• _DATA_
····················
(* ===== verification/LwipMem.v ===== *)
(** * The heap ([mem.c])

    The heap of lwIP is an array [ram] with a [struct mem] in front of every
    block.  The model keeps the structs by their offsets in the array; where no
    struct has been written, or another one has been written over it, reading
    is stuck ([None]).  Pointers are offsets from [ram], and [NULL] is [None].
    Every function runs alone: it holds [mem_mutex]. *)

From stdpp Require Import gmap.
From S2P Require Export Prelude.

(** ** Sizes *)

Definition MEM_ALIGNMENT : Z := 4.
Definition LWIP_MEM_ALIGN_SIZE (size : Z) : Z := Z.land (size + MEM_ALIGNMENT - 1) (Z.lnot (MEM_ALIGNMENT - 1)).
Definition MEM_SIZE : Z := 1600.
Definition MIN_SIZE : Z := 12.
Definition MIN_SIZE_ALIGNED : Z := LWIP_MEM_ALIGN_SIZE MIN_SIZE.

(** [sizeof(struct mem)]: two [u16_t] and a [u8_t], padded. *)
Definition sizeof_mem : Z := 6.
Definition SIZEOF_STRUCT_MEM : Z := LWIP_MEM_ALIGN_SIZE sizeof_mem.
Definition MEM_SIZE_ALIGNED : Z := LWIP_MEM_ALIGN_SIZE MEM_SIZE.

(** ** State *)

Record mem := Mem { next : Z; prev : Z; used : Z }.

Record heap := Heap { ram : gmap Z mem; lfree : Z }.

(** [ram_end], as an offset. *)
Definition ram_end : Z := MEM_SIZE_ALIGNED.

Definition set_next (v : Z) (m : mem) : mem := Mem v (prev m) (used m).
Definition set_prev (v : Z) (m : mem) : mem := Mem (next m) v (used m).
Definition set_used (v : Z) (m : mem) : mem := Mem (next m) (prev m) v.
Definition set_lfree (o : Z) (h : heap) : heap := Heap (ram h) o.

(** A change of one field of the struct at [o]. *)
Definition upd (o : Z) (f : mem -> mem) (h : heap) : option heap :=
  m ← ram h !! o; Some (Heap (<[o := f m]> (ram h)) (lfree h)).

(** A new struct at [o]: those it overlaps are lost. *)
Definition new_mem (o : Z) (m : mem) (h : heap) : heap :=
  Heap (<[o := m]> (filter (fun km => sizeof_mem <= Z.abs (km.1 - o)) (ram h))) (lfree h).

(** ** Operations *)

Definition mem_init (h : heap) : heap :=
  let h := new_mem 0 (Mem MEM_SIZE_ALIGNED 0 0) h in
  let h := new_mem MEM_SIZE_ALIGNED (Mem MEM_SIZE_ALIGNED MEM_SIZE_ALIGNED 1) h in
  set_lfree 0 h.

(** [plug_holes]: first the hole behind [mem], *)
Definition plug_forward (mem : Z) (h : heap) : option heap :=
  m ← ram h !! mem;
  let nmem := next m in
  n ← ram h !! nmem;
  if negb (mem =? nmem) && (used n =? 0) && negb (nmem =? ram_end) then
    let h := if lfree h =? nmem then set_lfree mem h else h in
    h ← upd mem (set_next (next n)) h;
    upd (next n) (set_prev (u16 mem)) h
  else Some h.

(** then the one in front of it. *)
Definition plug_backward (mem : Z) (h : heap) : option heap :=
  m ← ram h !! mem;
  let pmem := prev m in
  p ← ram h !! pmem;
  if negb (pmem =? mem) && (used p =? 0) then
    let h := if lfree h =? mem then set_lfree pmem h else h in
    h ← upd pmem (set_next (next m)) h;
    upd (next m) (set_prev (u16 pmem)) h
  else Some h.

Definition plug_holes (mem : Z) (h : heap) : option heap :=
  h ← plug_forward mem h;
  plug_backward mem h.

Definition mem_free (rmem : option Z) (h : heap) : option heap :=
  match rmem with
  | None => Some h
  | Some rmem =>
      if (rmem <? 0) || (ram_end <=? rmem) then Some h
      else
        let mem := rmem - SIZEOF_STRUCT_MEM in
        h ← upd mem (set_used 0) h;
        let h := if mem <? lfree h then set_lfree mem h else h in
        plug_holes mem h
  end.

(** The requested size, rounded up in a [mem_size_t]. *)
Definition block_size (size : Z) : Z :=
  let size := u16 (LWIP_MEM_ALIGN_SIZE size) in
  if size <? MIN_SIZE_ALIGNED then MIN_SIZE_ALIGNED else size.

(** A free block [mem2] between the block at [ptr], which [f] changes too, and
    the one at [next]. *)
Definition insert_free (ptr ptr2 next : Z) (f : mem -> mem) (h : heap) : option heap :=
  let h := new_mem ptr2 (Mem next ptr 0) h in
  h ← upd ptr (fun m => f (set_next ptr2 m)) h;
  if negb (next =? MEM_SIZE_ALIGNED) then upd next (set_prev ptr2) h else Some h.

Definition mem_trim (rmem newsize : Z) (h : heap) : option (option Z * heap) :=
  let newsize := block_size newsize in
  if MEM_SIZE_ALIGNED <? newsize then Some (None, h)
  else if (rmem <? 0) || (ram_end <=? rmem) then Some (Some rmem, h)
  else
    let mem := rmem - SIZEOF_STRUCT_MEM in
    let ptr := u16 mem in
    m ← ram h !! mem;
    let size := u16 (next m - ptr - SIZEOF_STRUCT_MEM) in
    if size <? newsize then Some (None, h)
    else if newsize =? size then Some (Some rmem, h)
    else
      mem2 ← ram h !! next m;
      let ptr2 := u16 (ptr + SIZEOF_STRUCT_MEM + newsize) in
      if used mem2 =? 0 then
        let h := if lfree h =? next m then set_lfree ptr2 h else h in
        h ← insert_free ptr ptr2 (next mem2) id h;
        Some (Some rmem, h)
      else if newsize + SIZEOF_STRUCT_MEM + MIN_SIZE_ALIGNED <=? size then
        let h := if ptr2 <? lfree h then set_lfree ptr2 h else h in
        h ← insert_free ptr ptr2 (next m) id h;
        Some (Some rmem, h)
      else Some (Some rmem, h).

(** [while (lfree->used && lfree != ram_end)] *)
Fixpoint lfree_loop (fuel : nat) (h : heap) : option heap :=
  match fuel with
  | O => None
  | S fuel =>
      m ← ram h !! lfree h;
      if negb (used m =? 0) && negb (lfree h =? ram_end) then lfree_loop fuel (set_lfree (next m) h) else Some h
  end.

(** The block at [ptr] is taken: it is split when the rest can hold a block. *)
Definition malloc_take (ptr size : Z) (m : mem) (h : heap) : option heap :=
  if size + SIZEOF_STRUCT_MEM + MIN_SIZE_ALIGNED <=? u32 (next m - (ptr + SIZEOF_STRUCT_MEM)) then
    insert_free ptr (u16 (ptr + SIZEOF_STRUCT_MEM + size)) (next m) (set_used 1) h
  else upd ptr (set_used 1) h.

(** [for (ptr = lfree - ram; ptr < MEM_SIZE_ALIGNED - size; ptr = ram[ptr].next)] *)
Fixpoint malloc_loop (fuel : nat) (ptr size : Z) (h : heap) : option (option Z * heap) :=
  match fuel with
  | O => None
  | S fuel' =>
      if ptr <? MEM_SIZE_ALIGNED - size then
        m ← ram h !! ptr;
        if (used m =? 0) && (size <=? u32 (next m - (ptr + SIZEOF_STRUCT_MEM))) then
          h ← malloc_take ptr size m h;
          h ← (if ptr =? lfree h then lfree_loop fuel h else Some h);
          Some (Some (ptr + SIZEOF_STRUCT_MEM), h)
        else malloc_loop fuel' (next m) size h
      else Some (None, h)
  end.

(** Every turn of a loop moves past a block of at least 20 bytes. *)
Definition heap_fuel : nat := 100.

Definition mem_malloc (size : Z) (h : heap) : option (option Z * heap) :=
  if size =? 0 then Some (None, h)
  else
    let size := block_size size in
    if MEM_SIZE_ALIGNED <? size then Some (None, h)
    else malloc_loop heap_fuel (u16 (lfree h)) size h.

(** [memset(p, 0, n)]: whatever structs were there are lost. *)
Definition mem_clear (p n : Z) (h : heap) : heap :=
  Heap (filter (fun km => km.1 + sizeof_mem <= p \/ p + n <= km.1) (ram h)) (lfree h).

Definition mem_calloc (count size : Z) (h : heap) : option (option Z * heap) :=
  '(p, h) ← mem_malloc (u16 (count * size)) h;
  match p with
  | Some p => Some (Some p, mem_clear p (count * size) h)
  | None => Some (None, h)
  end.

(** ** Blocks

    The abstract heap: the blocks in the order of their addresses, each with
    the size of its data and whether it is in use. *)

Record block := Block { bsize : Z; bused : bool }.

Definition span (b : block) : Z := SIZEOF_STRUCT_MEM + bsize b.

(** Where blocks that begin at [o] end, and where the last of them begins. *)
Fixpoint fin (o : Z) (bs : list block) : Z :=
  match bs with [] => o | b :: bs => fin (o + span b) bs end.

Fixpoint lst (o p : Z) (bs : list block) : Z :=
  match bs with [] => p | b :: bs => lst (o + span b) o bs end.

(** The structs of blocks that begin at [o]; the block before begins at [p]. *)
Fixpoint seg (r : gmap Z mem) (o p : Z) (bs : list block) : Prop :=
  match bs with
  | [] => True
  | b :: bs => r !! o = Some (Mem (o + span b) p (if bused b then 1 else 0)) /\ seg r (o + span b) o bs
  end.

(** The blocks up to the end of the heap, and the struct there. *)
Definition tail (r : gmap Z mem) (o p : Z) (bs : list block) : Prop :=
  seg r o p bs /\ fin o bs = ram_end /\ exists e, r !! ram_end = Some (Mem ram_end e 1).

(** Sizes are aligned and never smaller than [MIN_SIZE]. *)
Definition size_ok (b : block) : Prop := 12 <= bsize b /\ bsize b mod 4 = 0.

(** No two free blocks are neighbours; [u] says whether the block before is in use. *)
Fixpoint no_holes (u : bool) (bs : list block) : Prop :=
  match bs with [] => True | b :: bs => (u || bused b = true) /\ no_holes (bused b) bs end.

Fixpoint last_used (u : bool) (bs : list block) : bool :=
  match bs with [] => u | b :: bs => last_used (bused b) bs end.

(** The lowest free block, or the end. *)
Fixpoint first_free (o : Z) (bs : list block) : Z :=
  match bs with [] => o | b :: bs => if bused b then first_free (o + span b) bs else o end.

Record heap_ok (h : heap) (bs : list block) : Prop := {
  heap_tail : tail (ram h) 0 0 bs;
  heap_sizes : Forall size_ok bs;
  heap_holes : no_holes true bs;
  heap_lfree : lfree h = first_free 0 bs
}.

Lemma constants : SIZEOF_STRUCT_MEM = 8 /\ MEM_SIZE_ALIGNED = 1600 /\ MIN_SIZE_ALIGNED = 12.
Proof. done. Qed.
Lemma start_refines ms w a st ad : refines st ad -> 0 <= ms < 2 ^ 32 -> refines (sys_timeout ms w a st) (abs_start ms w a ad).
Proof.
  intros (Hok & Hd & Ha) Hms. destruct (sys_timeout_spec ms w a st Hok Hms) as (H1 & H2 & H3).
  split_and!; [done| |by rewrite H3]. rewrite H2. unfold full. rewrite <- (dues_length 0). fold (timers_dues st).
  cbn [abs_start list_of]. by rewrite Hd.
Qed.

Lemma handler_refines pcbs t d st ad :
  refines st ad -> h t = who d -> arg t = what d -> refines (run_handler other pcbs t st) (abs_handler pcbs d ad).
Proof.
  intros Hr Hh Ha. unfold run_handler, abs_handler. rewrite <- Hh, <- Ha.
  destruct (h t); try (by apply start_refines).
  - unfold run_tcpip_tcp_timer. destruct pcbs; [by apply start_refines|]. destruct Hr as (H1 & H2 & _). by split_and!.
  - destruct (address =? 0); [done|by apply other_refines].
Qed.

Lemma turn_refines pcbs fetched st ad :
  refines st ad -> 0 <= fetched <= SYS_ARCH_TIMEOUT ->
  refines (fetch_turn other pcbs fetched st).2 (abs_turn pcbs fetched ad).
Proof.
  intros (Hok & Hd & Ha) Hf. pose proof (fetch_turn_spec other pcbs fetched st Hok Hf) as Ht. rewrite Hd in Ht.
  unfold abs_turn. destruct (due_turn fetched (list_of ad)) as [[msg [d|]] l].
  - destruct Ht as (t & Hh & Harg & -> & Hok' & Hd' & _). apply handler_refines; [|done..]. by split_and!.
  - destruct Ht as (E & Hok' & Hd'). split_and!; [done|done|]. by rewrite E.
Qed.

Lemma exec_refines o st ad : refines st ad -> op_ok o -> refines (exec o st) (abs_exec o ad).
Proof.
  intros Hr Ho. destruct o as [ms w a|w a|pcbs|pcbs fetched]; cbn [exec abs_exec op_ok] in *.
  - by apply start_refines.
  - destruct Hr as ([Hok Hl] & Hd & Ha). destruct (untimeout_spec 0 w a (next_timeout st)) as (H1 & H2 & H3); [lia|done|].
    split_and!; [by split; cbn [next_timeout sys_untimeout]; [|lia]| |done].
    cbn [abs_stop list_of]. rewrite <- Hd. exact H2.
  - unfold tcp_timer_needed. pose proof Hr as (H1 & H2 & ->). destruct (negb (tcp_active ad) && pcbs); [|done].
    apply start_refines; [by split_and!|done].
  - by apply turn_refines.
Qed.

Fixpoint run (os : list op) (st : timers) : timers := match os with [] => st | o :: os => run os (exec o st) end.
Fixpoint abs_run (os : list op) (ad : adues) : adues := match os with [] => ad | o :: os => abs_run os (abs_exec o ad) end.

Lemma run_refines os st ad : refines st ad -> Forall op_ok os -> refines (run os st) (abs_run os ad).
Proof.
  revert st ad. induction os as [|o os IH]; intros st ad Hr Ho; [done|]. apply Forall_cons_iff in Ho as [Ho Hos].
  cbn [run abs_run]. apply IH; [|done]. by apply exec_refines.
Qed.

(** ** The cyclic timers *)

Lemma entries_insert d l w : who d <> w -> entries w (due_insert d l) = entries w l.
Proof.
  intros Hne. unfold entries. induction l as [|e l IH]; cbn [due_insert].
  - by rewrite filter_cons_False.
  - destruct (at_ms d <? at_ms e); [by rewrite filter_cons_False|].
    destruct (decide (who e = w)); [rewrite !filter_cons_True by done|rewrite !filter_cons_False by done]; by rewrite IH.
Qed.
(* ===== verification/PppFrame.v ===== *)
(** * PPP frames ([ppp.c])

    What PPP puts on the serial line: frames between flags, with a checksum,
    in which octets are escaped.  [pppWrite] and [pppifOutput] make them in
    buffers of a pool, [pppInProc] takes them apart octet by octet, and
    [pppInput] hands what is in them to IP and the protocols.  The code is that
    of the configuration [LWIP_TRANSPORT_PPP] of [lwipopts.h], with neither PPP
    over Ethernet nor header compression of TCP.  Counters and
    traces are not part of the model. *)

From S2P Require Export LwipBase.

Definition PPP_ALLSTATIONS : Z := 0xff.
Definition PPP_UI : Z := 0x03.
Definition PPP_FLAG : Z := 0x7e.
Definition PPP_ESCAPE : Z := 0x7d.
Definition PPP_TRANS : Z := 0x20.
Definition PPP_INITFCS : Z := 0xffff.
Definition PPP_GOODFCS : Z := 0xf0b8.
Definition PPP_MAXIDLEFLAG : Z := 100.

Definition PPP_IP : Z := 0x21.
Definition PPP_VJC_COMP : Z := 0x2d.
Definition PPP_VJC_UNCOMP : Z := 0x2f.
Definition PPP_IPCP : Z := 0x8021.
Definition PPP_LCP : Z := 0xc021.
Definition PPP_PAP : Z := 0xc023.
Definition PPP_LQR : Z := 0xc025.
Definition PPP_CHAP : Z := 0xc223.

Definition PPPERR_NONE : Z := 0.
Definition PPPERR_ALLOC : Z := -4.
Definition ERR_OK : Z := 0.
Definition ERR_MEM : Z := -1.
Definition ERR_RTE : Z := -4.
Definition ERR_ARG : Z := -14.

Definition PHASE_DEAD : Z := 0.
Definition PHASE_AUTHENTICATE : Z := 3.

(** [LWIP_MEM_ALIGN_SIZE(TCP_MSS+40+PBUF_LINK_HLEN)] *)
Definition PBUF_POOL_BUFSIZE : Z := 592.
Lemma triple_set_ids v g : triple v (upd (fun a => set_ids (g a) (reqid a) a)) (fun _ v' => v' = v).
Proof. apply triple_upd; [done|by intros w <-]. Qed.

Lemma triple_reqid v : triple v (gets reqid) (fun r v' => v' = v /\ r = v_reqid v /\ is_byte r).
Proof. intros w Hg <-. eexists _, w. split; [done|]. split; [done|]. split; [done|]. split; [done|]. apply Hg. Qed.

Lemma triple_next_id v : triple v next_id (fun r v' => exists i, v' = with_reqid i v /\ r = i /\ is_byte i).
Proof.
  intros w Hg <-. set (i := u8 (id (f w) + 1)). exists i. eexists. split; [done|]. split; [|exists i; split_and!; [done|done|apply u8_range]].
  apply (good_upd (fun a => set_ids i i a)); [|done]. intros a. split_and!; try done. intros _. apply u8_range.
Qed.

(** *** The timer *)

Lemma triple_UNTIMEOUT v : triple v (UNTIMEOUT ta fa) (fun _ v' => v' = with_pend 0 v).
Proof.
  intros w Hg <-. destruct Hg as [H1 H2 H3 H4 H5 H6 H7 H8 H9]. destruct (untimeout_pend ta fa _ H2 H1) as (E1 & E2 & _).
  eexists _, _. split; [done|]. split; [split; cbn [f timeouts outpacket_buf peer_mru sent]; (done || lia)|].
  unfold view_of, with_pend. cbn [f timeouts outpacket_buf peer_mru sent calls]. by rewrite E1.
Qed.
····················
• _YOUR GOAL_
Pull together all lines from the data that mention the word "rmem".

• _EXERCISE RESULT_
Definition mem_free (rmem : option Z) (h : heap) : option heap :=
  match rmem with
  | Some rmem =>
      if (rmem <? 0) || (ram_end <=? rmem) then Some h
        let mem := rmem - SIZEOF_STRUCT_MEM in
Definition mem_trim (rmem newsize : Z) (h : heap) : option (option Z * heap) :=
  else if (rmem <? 0) || (ram_end <=? rmem) then Some (Some rmem, h)
    let mem := rmem - SIZEOF_STRUCT_MEM in
    else if newsize =? size then Some (Some rmem, h)
        Some (Some rmem, h)
        Some (Some rmem, h)
      else Some (Some rmem, h).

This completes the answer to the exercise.